Jeremy Thacker


Jeremy Thacker was an 18th-century writer and watchmaker, who for a long time was believed to be the first to have coined the word "chronometer" for precise clocks designed to find longitude at sea, though an earlier reference by William Derham has now been found. Thacker is credited with writing The Longitudes Examin'd, published in London in 1714, in which the term 'chronometer' appears. In the work, the claim is made that Thacker created and extensively tested a marine chronometer positioned on gimbals and within a vacuum, and that sea trials would take place. It has been concluded by others that such tests must have resulted in failure.
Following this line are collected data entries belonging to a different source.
(** At most 16 servers, whose memories hold everything they granted and stay
    below the 42 bits of an offset. *)
Record fits c : Prop := mkFits {
  fits_servers : (length (servers_ c) ≤ 16)%nat;
  fits_memory : Forall (λ s, mem_ok (rdma_ s) ∧ next_offset_ s ≤ memory_size (rdma_ s) < 2 ^ 42) (servers_ c)
}.

Lemma fits_region c a n m : fits c → region_at c a n m → memory_size m < 2 ^ 42 ∧ server_index a < 16.
Proof.
  intros [Hlen Hm] (s & Hs & <- & _ & _ & _). rewrite list.Forall_forall in Hm.
  pose proof (Hm s (list_elem_of_lookup_2 _ _ _ Hs)) as [_ ?]. apply lookup_lt_Some in Hs. lia.
Qed.

Definition write_at c a bs : Cluster Q :=
  put_region (Z.to_nat (server_index a)) (splice (Z.to_nat (offset a)) bs (region_of c a)) c.

Lemma region_at_of c a n m : region_at c a n m → region_of c a = m.
Proof. intros (s & Hs & <- & _). unfold region_of. by rewrite Hs. Qed.

Lemma write_at_servers c a bs j :
  servers_ (write_at c a bs) !! j =
    if decide (Z.to_nat (server_index a) = j)
    then set_rdma (splice (Z.to_nat (offset a)) bs (region_of c a)) <$> servers_ c !! j
    else servers_ c !! j.
Proof.
  unfold write_at, put_region. cbn [servers_]. case_decide as Hij.
  - by rewrite Hij, list_lookup_alter_eq.
  - by rewrite list_lookup_alter_ne.
Qed.

(** The region behind an address after a write. *)
Lemma region_at_write c a bs ma b n m :
  region_at c a (length bs) ma → bytes_ok bs → region_at c b n m →
  region_at (write_at c a bs) b n
    (if decide (Z.to_nat (server_index a) = Z.to_nat (server_index b))
     then splice (Z.to_nat (offset a)) bs m else m).
Proof.
  intros Ha Hbs (s & Hs & Hm & Hok & H0 & Hr). pose proof (region_at_of _ _ _ _ Ha) as Hra.
  destruct Ha as (sa & Hsa & Hma & Hoka & H0a & Hra').
  unfold region_at. rewrite write_at_servers. case_decide as Hij; [|by exists s].
  rewrite Hij, Hs in Hsa. injection Hsa as <-. rewrite Hs, Hra. subst m ma.
  assert (length (splice (Z.to_nat (offset a)) bs (rdma_ s)) = length (rdma_ s)) as Hlen.
  { apply length_splice. unfold memory_size in Hra'. lia. }
  eexists. split; [reflexivity|]. split; [done|]. unfold mem_ok, memory_size in *. rewrite Hlen.
  split; [|by split]. destruct Hok. split; [by apply splice_ok|done].
Qed.

Lemma holds_write c a bs m :
  region_at c a (length bs) m → bytes_ok bs → holds (write_at c a bs) a bs.
Proof.
  intros Hr Hbs. pose proof (region_at_write _ _ _ _ _ _ _ Hr Hbs Hr) as H. rewrite decide_True in H by done.
  eexists. split; [exact H|]. destruct Hr as (s & _ & <- & _ & H0 & Hr').
  apply slice_splice_eq. unfold memory_size in Hr'. lia.
Qed.

Lemma ga_parts a : ga_ok a → a = server_index a * 2 ^ 42 + offset a ∧ 0 ≤ server_index a ∧ 0 ≤ offset a < 2 ^ 42.
Proof.
  intros Ha. rewrite server_index_div, offset_mod by done.
  pose proof (Z.div_mod a (2 ^ 42) ltac:(lia)). pose proof (Z.mod_pos_bound a (2 ^ 42) ltac:(lia)).
  unfold ga_ok, in_width in Ha. pose proof (Z.div_pos a (2 ^ 42)). lia.
Qed.

(** An address inside an object. *)
Lemma ga_add_inside c a n m i :
  fits c → ga_ok a → region_at c a n m → 0 ≤ i → i ≤ Z.of_nat n →
  ga_add a i = a + i ∧ server_index (ga_add a i) = server_index a ∧ offset (ga_add a i) = offset a + i ∧ ga_ok (ga_add a i).
Proof.
  intros Hf Ha Hr Hi Hn. pose proof (fits_region _ _ _ _ Hf Hr) as [Hm Hs].
  destruct Hr as (s & _ & _ & _ & H0 & Hr). destruct (ga_parts a Ha) as (Heq & Hs0 & Ho).
  assert (a + i < 2 ^ 50) as Hlt by lia.
  rewrite ga_add_small by done. assert (ga_ok (a + i)) as Hok by (unfold ga_ok, in_width in *; lia).
  split; [done|]. rewrite server_index_div, offset_mod by done.
  replace (a + i) with (offset a + i + server_index a * 2 ^ 42) by lia.
  rewrite Z.div_add, Z.mod_add, Z.div_small, Z.mod_small by lia.
  split; [lia|]. split; [lia|]. by replace (offset a + i + server_index a * 2 ^ 42) with (a + i) by lia.
Qed.

(** ** Agreement outside a list of ranges *)

Definition apart (W : list (Z * Z)) r : Prop := Forall (disjoint_range r) W.

Record agree (W : list (Z * Z)) c c' : Prop := mkAgree {
  ag_holds : ∀ a l, ga_ok a → holds c a l → apart W (a, Z.of_nat (length l)) → holds c' a l;
  ag_readable : ∀ a n, readable c a n → readable c' a n
}.

Lemma agree_refl W c : agree W c c.
Proof. by split. Qed.

Lemma agree_trans W1 W2 c1 c2 c3 : agree W1 c1 c2 → agree W2 c2 c3 → agree (W1 ++ W2) c1 c3.
Proof.
  intros [H1 R1] [H2 R2]. split; [|eauto]. intros a l Ha Hh Hw. apply Forall_app in Hw as [Hw1 Hw2]. eauto.
Qed.

Lemma agree_write c a bs m :
  fits c → ga_ok a → region_at c a (length bs) m → bytes_ok bs →
  agree [(a, Z.of_nat (length bs))] c (write_at c a bs).
Proof.
  intros Hf Ha Hr Hbs. split.
  - intros b l Hb (mb & Hrb & Hsl) Hd. apply Forall_cons_iff in Hd as [Hd _].
    pose proof (region_at_write _ _ _ _ _ _ _ Hr Hbs Hrb) as H. eexists. split; [exact H|].
    case_decide as Hij; [|done]. rewrite slice_splice_ne; [done|..].
    + destruct Hr as (s & Hs & <- & _ & H0 & Hr), Hrb as (sb & Hsb & <- & _).
      rewrite Hij, Hsb in Hs. injection Hs as <-. unfold memory_size in Hr. lia.
    + destruct (ga_parts a Ha) as (Heq & Hs0 & Ho), (ga_parts b Hb) as (Heqb & Hs0b & Hob).
      assert (server_index a = server_index b) as He by lia.
      unfold disjoint_range in Hd. cbn [fst snd] in Hd.
      destruct Hr as (s & _ & _ & _ & H0 & _), Hrb as (sb & _ & _ & _ & H0b & _). lia.
  - intros b n [mb Hb]. eexists. by eapply region_at_write.
Qed.

(** A write into an object that is held. *)
Lemma holds_patch c a l i bs :
  fits c → ga_ok a → holds c a l → bytes_ok bs → (i + length bs ≤ length l)%nat →
  holds (write_at c (ga_add a (Z.of_nat i)) bs) a (splice i bs l).
Proof.
  intros Hf Ha (m & Hr & Hsl) Hbs Hi.
  destruct (ga_add_inside c a (length l) m (Z.of_nat i) Hf Ha Hr) as (_ & Hsi & Hoff & _); [lia|lia|].
  assert (region_at c (ga_add a (Z.of_nat i)) (length bs) m) as Hr'.
  { destruct Hr as (s & Hs & Hm & Hok & H0 & Hr). exists s. rewrite Hsi, Hoff.
    split; [done|]. split; [done|]. split; [done|]. split; lia. }
  pose proof (region_at_write _ _ _ _ _ _ _ Hr' Hbs Hr) as H. rewrite Hsi, decide_True in H by done.
  unfold holds. rewrite length_splice by done. eexists. split; [exact H|].
  destruct Hr as (s & _ & _ & _ & H0 & Hr). rewrite Hoff.
  rewrite slice_splice_inside, Hsl by (unfold memory_size in Hr; lia). f_equal. lia.
Qed.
The idea of a vacuum for a marine clock had already been proposed by the Italian clockmaker Antimo Tempera in 1668. Slightly later, John Harrison would successfully build marine timekeepers from 1730.

Hoax?

According to an article published in the Times Literary Supplement in November 2008, Pat Rogers argued that "Thacker may never have existed and his proposal now emerges possibly as a hoax?". Rogers argues Thacker was an invention of John Arbuthnot, and that The Longitudes Examined fell within the major tradition for satire, and that it was designed to send-up ambitious longitude projects. This view met with opposition from Jonathan Betts and Andrew King, both noted Harrisonians, who argued that, as Rogers acknowledged, there were in fact "convincing reasons for accepting the traditional view that some good science is dropped into the project".